Eu assenti, as lágrimas escorrendo pelo meu rosto agora. Cada palavra que ela dizia parecia cortar mais fundo, mas eu sabia que ela estava certa. A verdade era dolorosa, mas inegável.

— Foi a coisa mais maravilhosa que já tive, Victoria. Eu te amei com tudo o que eu sou, e ainda te amo. Só que... as coisas mudaram. E é difícil admitir isso, mas talvez seja o momento de seguirmos caminhos diferentes.

Ela concordou, enxugando as lágrimas.

— Eu também te amo, Nath. E talvez esse seja o motivo de sabermos que está na hora de deixar ir. Para que possamos continuar a nos amar, mesmo que de outra forma.

Eu respirei fundo, tentando absorver o que tudo isso significava. O fim do nosso relacionamento não era o fim do amor que tínhamos uma pela outra, mas uma transição, uma mudança.

— Victoria — comecei, segurando a mão dela —, essa casa sempre será sua. E Ana pode continuar morando aqui. Eu ainda amo todos vocês como sempre, e isso não vai mudar. Nós ainda somos uma família, mesmo que não estejamos mais juntas.

Ela sorriu tristemente, apertando minha mão com força.

— Obrigada, Nath. Isso significa muito para mim. Saber que, mesmo que não estejamos mais juntas como antes, ainda temos um lugar uma na vida da outra.

Nós ficamos ali, sentadas juntas no sofá, segurando as mãos e deixando que as lágrimas fluíssem. Não era o fim que eu havia imaginado para nós, mas era o fim que precisávamos. Um fim que, de alguma forma, ainda carregava todo o amor que construímos juntas.

— Eu vou sentir sua falta, Nath — ela sussurrou, quebrando o silêncio.

— Eu também, Victoria. Mas eu sei que você vai brilhar, que vai encontrar o que está procurando. E quando você voltar, estarei aqui, como sua amiga. Porque esse amor que a gente construiu... ele não vai desaparecer, só vai mudar.

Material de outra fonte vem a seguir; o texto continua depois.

(** X5.  In every state a fresh scanner can reach, each stored tick sits in
    the history of the very symbol it carries, spelled as the tick spells
    it, and has a price and a timestamp. *)
Theorem stored_ticks_well_filed ops symbol tick :
  tick ∈ history (run ops) symbol ->
  tick_sym tick = Some symbol /\ well_formed tick.
Proof. apply well_filed_run. Qed.

Lemma stored_ticks_well_filed_witness :
  tick_sym (Examples.nvda_at 1139) = Some "NVDA"
  /\ well_formed (Examples.nvda_at 1139).
Proof.
  apply (stored_ticks_well_filed Examples.ten_ticks "NVDA").
  vm_compute. do 9 apply list_elem_of_further. apply list_elem_of_here.
Defined.





Lemma run_snoc ops o : run (ops ++ [o]) = apply (run ops) o.
Proof. unfold run. by rewrite foldl_snoc. Qed.

Lemma evaluated_for_snoc symbol ops o :
  evaluated_for symbol (ops ++ [o]) =
    evaluated_for symbol ops ++
      match filed_under symbol o with Some tick => [tick] | None => [] end.
Proof.
  unfold evaluated_for. rewrite omap_app. f_equal.
Qed.

(** The history of [symbol] after one more operation. *)
Lemma history_apply self o symbol :
  history (apply self o) symbol =
    match filed_under symbol o with
    | Some tick =>
        let h := history self symbol ++ [tick] in
        if (HISTORY_WINDOW * 2 <? length h)%nat
        then slice_last HISTORY_WINDOW h else h
    | None => history self symbol
    end.
Proof.
  destruct o as [tick | tick base_price]; cbn [apply filed_under].
  - apply update_spy_history.
  - destruct (well_formed_dec tick) as [Hwf | Hwf].
    + pose proof Hwf as ([sym Hs] & [price Hp] & [timestamp Ht]).
      rewrite (evaluate_tick_state _ _ _ _ _ _ Hs Hp Ht).
      case_bool_decide as Hd.
      * destruct Hd as [Hsym _]. assert (sym = symbol) as -> by congruence.
        apply history_recorded.
      * rewrite history_recorded_ne; [done |].
        intros ->. by apply Hd.
    + rewrite evaluate_tick_malformed by done.
      rewrite bool_decide_eq_false_2; [done | by intros [_ ?]].
Qed.

(** X7.  In every state a fresh scanner can reach, the history of a symbol
    is a suffix of the ticks evaluated for that symbol: the most recent
    ones, oldest first, none skipped and none reordered; and it holds at
    least the last [HISTORY_WINDOW] of them once that many have come. *)
Theorem history_holds_latest_ticks ops symbol :
  history (run ops) symbol `suffix_of` evaluated_for symbol ops
  /\ (Nat.min HISTORY_WINDOW (length (evaluated_for symbol ops))
      <= length (history (run ops) symbol))%nat.
Proof.
  induction ops as [| o ops [IHs IHl]] using rev_ind.
  - split; [| cbn; lia]. unfold run, history, init; cbn.
    by rewrite lookup_empty.
  - rewrite run_snoc, evaluated_for_snoc, history_apply.
    destruct (filed_under symbol o) as [tick |].
    + cbn zeta. unfold HISTORY_WINDOW in *.
      pose proof (length_app (history (run ops) symbol) [tick]) as Hone.
      pose proof (length_app (evaluated_for symbol ops) [tick]) as Hev.
      cbn [length] in Hone, Hev.
      destruct (_ <? _)%nat eqn:Hlen.
      * apply Nat.ltb_lt in Hlen. split.
        -- etrans; [apply slice_last_suffix |]. by apply suffix_app.
        -- rewrite slice_last_length by lia. lia.
      * apply Nat.ltb_ge in Hlen. split; [by apply suffix_app | lia].
    + rewrite app_nil_r. done.
Qed.
(** X3.  [evaluate_tick] answers true for no tick, no base price and no
    state of the scanner: it answers false or raises.  When the momentum
    check runs, the tick under evaluation is already the newest entry of
    the history the check reads, and its price does not exceed itself: on
    the state [evaluate_tick] leaves, the check on the tick's own symbol
    and price does not pass (for a tick lacking a key that state is the
    one before). *)
Theorem momentum_check_never_passes tick base_price self :
  let after := fst (evaluate_tick tick base_price self) in
  (snd (evaluate_tick tick base_price self) = Return false
   \/ exists e, snd (evaluate_tick tick base_price self) = Raise e)
  /\ match tick_sym tick, tick_p tick, tick_t tick with
     | Some symbol, Some price, Some _ =>
         _is_momentum_up after symbol price = Return false
         \/ exists e, _is_momentum_up after symbol price = Raise e
     | _, _, _ => after = self
     end.
Proof.
  cbn zeta. split.
  - pose proof (evaluate_tick_never_signals tick base_price self) as Hno.
    destruct (snd (evaluate_tick tick base_price self)) as [[] | e];
      [done | by left | right; by exists e].
  - destruct (tick_sym tick) as [symbol |] eqn:Hs;
      [destruct (tick_p tick) as [price |] eqn:Hp;
       [destruct (tick_t tick) as [timestamp |] eqn:Ht |] |];
      try (apply evaluate_tick_malformed; unfold well_formed;
           rewrite ?Hs, ?Hp, ?Ht; intros (? & ? & ?);
           by repeat match goal with H : is_Some None |- _ =>
                       destruct H as [? H]; discriminate H end).
    rewrite (evaluate_tick_state _ _ _ _ _ _ Hs Hp Ht).
    destruct (history_recorded_snoc symbol tick self) as [older Hh].
    pose proof (_is_momentum_up_newest _ _ _ _ _ Hh Hp) as Hup.
    destruct (_is_momentum_up _ symbol price) as [[] | e];
      [done | by left | right; by exists e].
Qed.
End MomentumScannerMore.

(** ** main.py *)

Section TradingBotMore.
Import MomentumScanner TradingBot Vocabulary.

Lemma set_scanner_same bot : set_scanner (scanner bot) bot = bot.
Proof. by destruct bot. Qed.

Lemma dispatch_never_signals bot tick symbol sc :
  snd (dispatch bot tick symbol sc) <> Return true.
Proof.
  unfold dispatch. destruct (String.eqb symbol "SPY").
  - monad_unfold. destruct (update_spy tick sc) as [sc' [[] | e]]; discriminate.
  - destruct (base_prices bot !! symbol) as [base_price |]; [| discriminate].
    destruct (float_truthy base_price); [| discriminate].
    apply evaluate_tick_never_signals.
Qed.

(** X8.  Whatever tick the bot is handed and whatever state it is in,
    [handle_tick] logs no buy signal: it logs nothing, or the invalid
    tick, or the exception it caught. *)
Theorem handle_tick_never_signals tick bot :
  snd (handle_tick tick bot) = []
  \/ snd (handle_tick tick bot) = [InvalidTick tick]
  \/ exists symbol e, snd (handle_tick tick bot) = [ProcessingError symbol e].
Proof.
  unfold handle_tick.
  destruct (negb (validate_tick tick)); [right; by left |].
  destruct (tick_sym tick) as [sym |]; [| right; by left].
  destruct (tick_p tick) as [p |]; [| right; by left].
  pose proof (dispatch_never_signals bot tick (upper sym) (scanner bot)) as Hno.
  destruct (dispatch bot tick (upper sym) (scanner bot)) as [sc [[] | e]];
    cbn [snd] in *; [done | by left |].
  right; right. by exists (upper sym), e.
Qed.

(** X9.  A tick of the reference symbol, in whatever letter case it spells
    ["SPY"], sets the reference price to its price; it enters no history
    and nothing is logged. *)
Theorem handle_tick_reference tick bot sym price :
  tick_sym tick = Some sym ->
  tick_p tick = Some price ->
  upper sym = "SPY" ->
  handle_tick tick bot =
    (set_scanner {| tick_history := tick_history (scanner bot);
                    spy_price := Some price |} bot, []).
Proof.
  intros Hs Hp Hspy. unfold handle_tick, validate_tick, dispatch.
  rewrite Hs, Hp, !bool_decide_eq_true_2 by eauto. cbn [andb negb].
  rewrite Hspy. cbn [String.eqb]. unfold update_spy. monad_unfold.
  rewrite Hp. reflexivity.
Qed.

Lemma handle_tick_reference_witness :
  let tick := {| tick_ev := Some "T"; tick_sym := Some "spy";
                 tick_p := Some (float_of_Z 531); tick_t := None;
                 tick_s := None |} in
  handle_tick tick init =
    (set_scanner {| tick_history := tick_history (scanner init);
                    spy_price := Some (float_of_Z 531) |} init, []).
Proof.
  apply (handle_tick_reference _ init "spy" (float_of_Z 531));
    reflexivity.
Defined.

Lemma evaluate_tick_nonzero_base tick base_price self :
  float_truthy base_price = true ->
  snd (evaluate_tick tick base_price self) <> Raise ZeroDivisionError.
Proof.
  intros Htruthy. apply negb_true_iff in Htruthy.
  destruct (tick_sym tick) as [symbol |] eqn:Hs;
    [destruct (tick_p tick) as [price |] eqn:Hp;
     [destruct (tick_t tick) as [timestamp |] eqn:Ht |] |];
    try (unfold evaluate_tick, bindM, lift; rewrite ?Hs, ?Hp, ?Ht;
         cbn; discriminate).
  rewrite (evaluate_tick_answer _ _ _ _ _ _ Hs Hp Ht). cbn zeta.
  destruct (spy_price self); [| discriminate].
  destruct (_in_final_15_minutes timestamp) as [[] | e] eqn:Hw;
    cbn [bind negb]; [| discriminate |].
  - destruct (relative_strength_nonzero
                (compact symbol (append_tick symbol tick self))
                price base_price Htruthy) as [r ->].
    cbn [bind]. destruct (flt _ _); [discriminate |].
    destruct (_ <? _)%Z; [discriminate |].
    destruct (_is_momentum_up _ _ _) as [[] | e] eqn:Hup; cbn [bind negb];
      try discriminate.
    apply _is_momentum_up_raises in Hup as ->. discriminate.
  - apply _in_final_15_minutes_raises in Hw as ->. discriminate.
Qed.

(** X10.  Whatever the table of base prices holds (a zero included) and
    whatever the tick, [handle_tick] never runs into the division by zero
    of the relative strength: a base price that is zero counts as absent
    and the tick is not evaluated, so no such error is logged. *)
Theorem handle_tick_never_divides_by_zero tick bot :
  existsb logs_zero_division (snd (handle_tick tick bot)) = false.
Proof.
  unfold handle_tick.
  destruct (negb (validate_tick tick)); [done |].
  destruct (tick_sym tick) as [sym |]; [| done].
  destruct (tick_p tick) as [p |] eqn:Hp; [| done].
  assert (Hno : snd (dispatch bot tick (upper sym) (scanner bot))
                <> Raise ZeroDivisionError).
  { unfold dispatch. destruct (String.eqb (upper sym) "SPY").
    - unfold update_spy. monad_unfold. rewrite Hp. discriminate.
    - destruct (base_prices bot !! upper sym) as [base_price |];
        [| discriminate].
      destruct (float_truthy base_price) eqn:Htruthy; [| discriminate].
      by apply evaluate_tick_nonzero_base. }
  destruct (dispatch bot tick (upper sym) (scanner bot)) as [sc [[] | e]];
    cbn [snd] in *; try done.
  destruct e; try done.
Qed.
(* ===== verification/_CoqProject ===== *)
-Q . S2P
Prelude.v
Float64.v
FloatFacts.v
GoTime.v
SignedFloat.v
Core.v
GoString.v
Numeric.v
Hash.v
Options.v
ShardedStore.v
StoreFacts.v
StoreSpec.v
TokenBucket.v
LeakyBucket.v
SlidingWindow.v
StateStore.v
StoreRecency.v
StoreProps.v
MemoryLimiter.v
Disorder.v
Lifetimes.v
MemoryLimiters.v
MemoryProps.v
Layered.v
Middleware.v
Concurrent.v
ConcurrentFacts.v
ConcurrentProps.v
ConcurrentSeq.v
ConcurrentQuota.v
Redis.v
ScriptConcurrent.v
RedisScripts.v
LuaFacts.v
RedisScriptFacts.v
RedisCalls.v
RedisWindow.v
RedisSim.v
RedisProps.v
RedisExpiring.v
LayeredRedis.v
ContractTest.v
ContractProps.v
Examples.v
Bench.v
RedisDemo.v
(* ===== verification/FloatFacts.v ===== *)
(** * FloatFacts: what rounding to nearest guarantees

    The Standard Library gives the IEEE operations as executable functions and
    no theory about them.  This file supplies the part the limiters need, with
    integers only.  A finite float [± m * 2^e] is mapped to the integer
    [fval = ± m * 2^(e + 2200)], an exact image of its value in units of
    2^-2200 (products and quotients of binary64 numbers have exponents above
    that bound).  The central facts, proved for +, -, * and /, say that
    rounding never crosses a representable number: if the exact result is at
    most (at least) a float [z], so is the computed one.  Signs, bounds,
    monotonicity and exactness of representable results all follow. *)

From Stdlib Require Import ZArith Lia Bool.
From stdpp Require Import base tactics.
From S2P Require Import Prelude Float64.

#[local] Open Scope Z_scope.

(** ** Scaling *)

Definition sc (e : Z) : Z := 2 ^ (e + 2200).
Definition unit_sc : Z := sc 0.

Lemma sc_pos e : -2200 <= e → 0 < sc e.
Proof. intros. unfold sc. apply Z.pow_pos_nonneg; lia. Qed.

Lemma sc_add e k : -2200 <= e → 0 <= k → sc (e + k) = sc e * 2 ^ k.
Proof. intros. unfold sc. rewrite <- Z.pow_add_r by lia. f_equal; lia. Qed.

Lemma sc_mono e e' : e <= e' → sc e <= sc e'.
Proof. intros. unfold sc. apply Z.pow_le_mono_r; lia. Qed.

Lemma sc_mul e e' :
  -2200 <= e → -2200 <= e' → -2200 <= e + e' → sc e * sc e' = sc (e + e') * unit_sc.
Proof. intros. unfold sc, unit_sc, sc. rewrite <- !Z.pow_add_r by lia. f_equal; lia. Qed.

Lemma unit_sc_pos : 0 < unit_sc.
Proof. apply sc_pos; lia. Qed.

Lemma unit_sc_even : ∃ h, 0 < h ∧ unit_sc = 2 * h.
Proof.
  exists (sc (-1)). split; [apply sc_pos; lia|].
  unfold unit_sc. change 0 with (-1 + 1) at 1. rewrite sc_add by lia. lia.
Qed.

Lemma sc_pow e : sc e = 2 ^ (e + 2200).
Proof. reflexivity. Qed.

#[global] Opaque sc unit_sc.

(** The image of infinity: 2^1024, above every finite value. *)
Definition inf_sc : Z := 2 ^ 53 * sc 971.

Definition fval (x : spec_float) : Z :=
  match x with
  | S754_finite s m e => cond_Zopp s (Z.pos m * sc e)
  | S754_infinity s => cond_Zopp s inf_sc
  | _ => 0
  end.

(** Finite: neither NaN nor infinite, and representable. *)
Definition fin (x : spec_float) : Prop :=
  match x with
  | S754_zero _ => True
  | S754_finite _ m e => bounded F64.prec F64.emax m e = true
  | _ => False
  end.

(** Anything but NaN. *)
Definition num (x : spec_float) : Prop := F64.valid x = true ∧ F64.is_nan x = false.

Lemma fin_num x : fin x → num x.
Proof. by destruct x. Qed.

(** ** Digits *)

Definition fexp64 (e : Z) : Z := Z.max (e - 53) (-1074).

Lemma fexp_64 e : fexp F64.prec F64.emax e = fexp64 e.
Proof. reflexivity. Qed.

Lemma digits2_pos_bound m :
  2 ^ (Z.pos (digits2_pos m) - 1) <= Z.pos m < 2 ^ Z.pos (digits2_pos m).
Proof.
  induction m as [p IH|p IH|]; simpl digits2_pos; [| |by vm_compute].
  all: rewrite Pos2Z.inj_succ;
    replace (Z.succ (Z.pos (digits2_pos p)) - 1)
      with (Z.succ (Z.pos (digits2_pos p) - 1)) by lia;
    rewrite !Z.pow_succ_r by lia; lia.
Qed.

Lemma Zdigits2_bound m :
  0 < m → 1 <= Zdigits2 m ∧ 2 ^ (Zdigits2 m - 1) <= m < 2 ^ Zdigits2 m.
Proof. destruct m; try lia. intros _. simpl. split; [lia|apply digits2_pos_bound]. Qed.

Lemma Zdigits2_le_of_lt m d : 0 <= m → 0 <= d → m < 2 ^ d → Zdigits2 m <= d.
Proof.
  intros H0 Hd Hm. destruct (decide (m = 0)) as [->|]; [simpl; lia|].
  destruct (Zdigits2_bound m) as [? [H _]]; [lia|].
  destruct (Z.le_gt_cases (Zdigits2 m) d); [done|].
  assert (2 ^ d <= 2 ^ (Zdigits2 m - 1)) by (apply Z.pow_le_mono_r; lia). lia.
Qed.

Lemma Zdigits2_ge_of_le m d : 0 <= d → 2 ^ d <= m → d + 1 <= Zdigits2 m.
Proof.
  intros Hd Hm. assert (0 < 2 ^ d) by (apply Z.pow_pos_nonneg; lia).
  destruct (Zdigits2_bound m) as [? [_ H']]; [lia|].
  destruct (Z.le_gt_cases (d + 1) (Zdigits2 m)); [done|].
  assert (2 ^ Zdigits2 m <= 2 ^ d) by (apply Z.pow_le_mono_r; lia). lia.
Qed.

Lemma bounded_spec m e :
  bounded F64.prec F64.emax m e = true ↔
  fexp64 (Z.pos (digits2_pos m) + e) = e ∧ e <= 971.
Proof.
  unfold bounded, canonical_mantissa. rewrite fexp_64, andb_true_iff, Z.eqb_eq, Z.leb_le.
  done.
Qed.

(** Canonical pairs: either 53 digits, or the least exponent. *)
Lemma bounded_cases m e :
  bounded F64.prec F64.emax m e = true →
  -1074 <= e <= 971 ∧ Z.pos m < 2 ^ 53 ∧
  (2 ^ 52 <= Z.pos m ∨ e = -1074).
Proof.
  rewrite bounded_spec. unfold fexp64. intros [H1 H2].
  pose proof (digits2_pos_bound m) as [Hl Hu].
  assert (Z.pos (digits2_pos m) <= 53) by lia.
  assert (2 ^ Z.pos (digits2_pos m) <= 2 ^ 53) by (apply Z.pow_le_mono_r; lia).
  split_and!; [lia|lia|lia|].
  destruct (decide (e = -1074)); [by right|left].
  assert (Z.pos (digits2_pos m) = 53) as Hd by lia. rewrite Hd in Hl. exact Hl.
Qed.

(** ** The shifter *)

(** [rec_ok N D mrs]: the record holds the integer part of [N / D], its first
    fractional bit and whether anything follows it. *)
Definition rec_ok (N D : Z) (mrs : shr_record) : Prop :=
  ∃ ρ, N = shr_m mrs * D + ρ ∧ 0 <= ρ < D ∧ 0 <= shr_m mrs ∧
    match shr_r mrs, shr_s mrs with
    | false, false => ρ = 0
    | false, true => 0 < ρ ∧ 2 * ρ < D
    | true, false => 2 * ρ = D
    | true, true => D < 2 * ρ
    end.

Lemma shr_1_ok N D mrs : rec_ok N D mrs → rec_ok N (D * 2) (shr_1 mrs).
Proof.
  destruct mrs as [m r s]. intros (ρ & HN & Hρ & Hm & Hc). simpl in *.
  destruct m as [|[p|p|]|p]; simpl in *; try lia.
  - exists ρ. simpl. destruct r, s; simpl in *; lia.
  - exists (D + ρ). simpl. destruct r, s; simpl in *; lia.
  - exists ρ. simpl. destruct r, s; simpl in *; lia.
  - exists (D + ρ). simpl. destruct r, s; simpl in *; lia.
Qed.

Lemma iter_shr_ok p N D mrs :
  rec_ok N D mrs → rec_ok N (D * 2 ^ Z.pos p) (iter_pos shr_1 p mrs).
Proof.
  revert D mrs. induction p as [p IH|p IH|]; intros D mrs H; simpl iter_pos.
  - replace (D * 2 ^ Z.pos p~1) with (D * 2 * 2 ^ Z.pos p * 2 ^ Z.pos p).
    + by apply IH, IH, shr_1_ok.
    + replace (Z.pos p~1) with (1 + Z.pos p + Z.pos p) by lia.
      rewrite !Z.pow_add_r by lia. ring.
  - replace (D * 2 ^ Z.pos p~0) with (D * 2 ^ Z.pos p * 2 ^ Z.pos p).
    + by apply IH, IH.
    + replace (Z.pos p~0) with (Z.pos p + Z.pos p) by lia.
      rewrite !Z.pow_add_r by lia. ring.
  - by apply shr_1_ok.
Qed.

Lemma shr_ok N D mrs e n :
  0 <= n → rec_ok N D mrs →
  rec_ok N (D * 2 ^ n) (fst (shr mrs e n)) ∧ snd (shr mrs e n) = e + n.
Proof.
  intros Hn H. destruct n as [|p|p]; simpl; [|split; [by apply iter_shr_ok|lia]|lia].
  rewrite Z.mul_1_r. split; [done|lia].
Qed.

(** The integer nearest to [N / D], whichever way a tie goes. *)
Definition nearest (N D r : Z) : Prop := 2 * N - D <= 2 * r * D <= 2 * N + D.

Lemma round_nearest_ok N D mrs :
  0 < D → rec_ok N D mrs →
  nearest N D (round_nearest_even (shr_m mrs) (loc_of_shr_record mrs)) ∧
  shr_m mrs <= round_nearest_even (shr_m mrs) (loc_of_shr_record mrs) <= shr_m mrs + 1.
Proof.
  intros HD (ρ & -> & Hρ & Hm & Hc). unfold nearest. destruct mrs as [m [] []]; simpl in *;
    try destruct (Z.even m); nia.
Qed.

Lemma nearest_le N D r W : 0 < D → nearest N D r → N <= W * D → r <= W.
Proof. unfold nearest. intros. assert (2 * r * D <= (2 * W + 1) * D) by lia. nia. Qed.

Lemma nearest_ge N D r W : 0 < D → nearest N D r → W * D <= N → W <= r.
Proof. unfold nearest. intros. assert ((2 * W - 1) * D <= 2 * r * D) by lia. nia. Qed.

(** ** Rounding *)

(** Locations, as the inputs of [binary_round_aux] carry them. *)
Definition loc_ok (N D m : Z) (l : location) : Prop :=
  rec_ok N D (shr_record_of_loc m l).

Lemma loc_ok_exact m : 0 <= m → loc_ok m 1 m loc_Exact.
Proof. intros. exists 0. simpl. lia. Qed.

(** A second normalisation leaves the value alone. *)
Lemma shr_fexp_exact r e :
  0 <= r <= 2 ^ 53 → -1074 <= e → (2 ^ 52 <= r ∨ e = -1074) →
  ∃ m' e', shr_fexp F64.prec F64.emax r e loc_Exact = (Build_shr_record m' false false, e') ∧
    m' * sc e' = r * sc e ∧ 0 <= m' < 2 ^ 53 ∧ e <= e' <= e + 1 ∧ (r = 0 ↔ m' = 0) ∧
    (0 < m' → fexp64 (Zdigits2 m' + e') = e').
Proof.
  intros Hr He Hc. unfold shr_fexp. rewrite fexp_64. simpl shr_record_of_loc.
  destruct (decide (r = 2 ^ 53)) as [->|Hne].
  { exists (2 ^ 52), (e + 1).
    replace (fexp64 (Zdigits2 (2 ^ 53) + e) - e) with 1 by (simpl; unfold fexp64; lia).
    split; [reflexivity|].
    rewrite sc_add by lia. split_and!; try lia.
    intros _. simpl. unfold fexp64. lia. }
  exists r, e. assert (r < 2 ^ 53) by lia.
  assert (Zdigits2 r <= 53) by (apply Zdigits2_le_of_lt; lia).
  assert (fexp64 (Zdigits2 r + e) - e <= 0) as Hz by (unfold fexp64; lia).
  split_and!; try lia.
  - destruct (fexp64 (Zdigits2 r + e) - e); [done|lia|done].
  - intros Hpos. unfold fexp64. destruct Hc as [Hc| ->]; [|lia].
    assert (52 + 1 <= Zdigits2 r) by (apply Zdigits2_ge_of_le; lia). lia.
Qed.

(** The result of rounding [N / D * 2^e], and what is known about it. *)
Definition rounded (s : bool) (r e1 : Z) (f : spec_float) : Prop :=
  match f with
  | S754_zero s' => s' = s ∧ r = 0
  | S754_finite s' m' e' =>
      s' = s ∧ bounded F64.prec F64.emax m' e' = true ∧ Z.pos m' * sc e' = r * sc e1
  | S754_infinity s' => s' = s ∧ inf_sc <= r * sc e1
  | S754_nan => False
  end.

Lemma rounded_mantissa s r e1 :
  0 <= r <= 2 ^ 53 → -1074 <= e1 → (2 ^ 52 <= r ∨ e1 = -1074) →
  let '(mrs, e2) := shr_fexp F64.prec F64.emax r e1 loc_Exact in
  rounded s r e1
    match shr_m mrs with
    | Z0 => S754_zero s
    | Zpos m => if e2 <=? F64.emax - F64.prec then S754_finite s m e2 else S754_infinity s
    | Zneg _ => S754_nan
    end.
Proof.
  intros Hr He Hc.
  destruct (shr_fexp_exact r e1 Hr He Hc) as (m' & e' & -> & Hv & Hm & Hee & H0 & Hd).
  simpl. destruct m' as [|m'|m']; simpl; [|change (F64.emax - F64.prec) with 971; destruct (Z.leb_spec e' 971); simpl|]; try lia.
  - split; [done|]. by apply H0.
  - split_and!; [done| |done]. apply bounded_spec. split; [apply Hd; lia|lia].
  - split; [done|]. unfold inf_sc. rewrite <- Hv.
    assert (2 ^ 52 <= Z.pos m').
    { specialize (Hd ltac:(lia)). unfold fexp64 in Hd. simpl Zdigits2 in Hd.
      pose proof (digits2_pos_bound m') as [Hl _].
      assert (Z.pos (digits2_pos m') = 53) as Hx by lia. by rewrite Hx in Hl. }
    replace e' with (972 + (e' - 972)) by lia. rewrite sc_add by lia.
    change 972 with (971 + 1). rewrite sc_add by lia. change (2 ^ 1) with 2.
    pose proof (sc_pos 971 ltac:(lia)).
    assert (1 <= 2 ^ (e' - (971 + 1))) by (pose proof (Z.pow_pos_nonneg 2 (e' - (971 + 1))); lia).
    change (2 ^ 53) with (2 ^ 52 * 2).
    assert (2 ^ 52 * 1 <= Z.pos m' * 2 ^ (e' - (971 + 1))) by (apply Z.mul_le_mono_nonneg; lia).
    nia.
Qed.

Ela assentiu, o olhar dela fixo no meu, cheio de uma tristeza que era profunda, mas também cheia de compreensão.

— Até lá, Nath... obrigada por tudo.

Eu apenas sorri, tentando guardar aquele momento, sabendo que, por mais que doesse, era o início de algo novo para nós duas. Algo que, com o tempo, aprenderíamos a aceitar e a valorizar.

E assim, com um último abraço, selamos o que foi a nossa história. Uma história que, mesmo chegando ao fim, ainda permaneceria viva dentro de nós, de uma forma ou de outra.